BACKGROUND: The clinical characteristics of mTOR (mammalian target of rapamycin) inhibitors use in heart transplant recipients and their outcomes have not been well described. METHODS AND RESULTS: We compared patients who received mTOR inhibitors within the first 2 years after heart transplantation to patients who did not by inquiring the United Network for Organ Sharing (UNOS) database between 2010 and 2018. The primary end point was all-cause mortality with retransplantation as a competing event.
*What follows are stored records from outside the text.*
(** * Quiz leaderboard repositories over a Redis sorted set

    Embedding of [quizplay/quiz/repositories/leaderboard.py]
    ([LeaderBoardRepo]) and [quizplay/quiz/repositories/quizplay.py]
    ([QuizPlayRepo]).  Both classes are thin wrappers: every method builds
    the key [leaderboard:<quiz_id>] and issues one Redis sorted-set command
    (ZADD, ZSCORE, ZREVRANK, ZREVRANGE) through [self.redis].  The commands
    are embedded after the Redis command reference and [t_zset.c]:

    - a sorted set is a skip list of (member, score) pairs kept in ascending
      order of score, members of equal score in ascending byte order;
    - a score is an IEEE-754 double; redis-py sends a Python [int] as its
      decimal text and the server converts it with [strtod];
    - ZREVRANGE and ZREVRANK read that list backwards;
    - range indices are parsed as signed 64-bit integers, a text that does
      not fit is answered with an error, which redis-py raises.

    [helpers.util.ClientBase], from which both classes inherit, keeps the
    client it is given as [self.redis]; the database behind that client is
    the state threaded through every call below.  Keys under the
    [leaderboard:] prefix hold sorted sets only.

    A Python [str] is represented by its UTF-8 bytes (what redis-py sends
    and what [user.decode('utf-8')] reads back); byte order and code point
    order agree on UTF-8. *)

From Stdlib Require Import ZArith String Ascii List Lia.
From stdpp Require Import gmap strings list sorting.

(** ** Scores: integers stored as doubles *)

Module Double.

(** Nearest double to a natural number [a], ties to even, as an integer:
    below 2^53 every integer is a double; above, the 53 leading bits are
    kept and the rest is rounded. *)
Definition round_nat (a : Z) : Z :=
  if (a <? 2 ^ 53)%Z then a
  else
    let e := (Z.log2 a - 52)%Z in
    let q := Z.shiftr a e in
    let r := Z.land a (Z.ones e) in
    let half := (2 ^ (e - 1))%Z in
    let q' := if (half <? r)%Z || ((r =? half)%Z && Z.odd q)
              then (q + 1)%Z else q in
    Z.shiftl q' e.

(** [strtod] on the decimal text of [z]: [None] when the result leaves the
    range of finite doubles (the server then rejects the score). *)
Definition of_int (z : Z) : option Z :=
  let v := (Z.sgn z * round_nat (Z.abs z))%Z in
  if (Z.abs v <? 2 ^ 1024)%Z then Some v else None.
Rejection, malignancy, hospitalization for infection, and renal transplantation were secondary end points. There were 1619 (9%) and 15 686 (81%) mTOR inhibitors+ and mTOR inhibitors− patients, respectively. Body mass index, induction, cardiac allograft vasculopathy, calculated panel reactive antibody, and fewer days in 1A status were independently associated with mTOR inhibitors+ status. Over a follow-up of 10.4 years, there was no difference in all-cause mortality after adjusting for donor and recipient characteristics (adjusted subdistribution hazard ratio, 1.03 [0.90–1.19]; P=0.66). mTOR inhibitors+ were independently associated with increased risk for rejection (odds ratio [OR], 1.43 [1.11–1.83]; P=0.005) and basal skin cancer (OR, 1.35 [1.19–1.51]; P=0.012) but not for infection or renal transplantation. CONCLUSIONS: mTOR inhibitors are used in <10% patients in the first 2 years after heart transplantation and are noninferior to contemporary immunosuppression regimens in terms of all-cause mortality, infection, malignancy, or renal transplantation. They are associated with risk for rejection.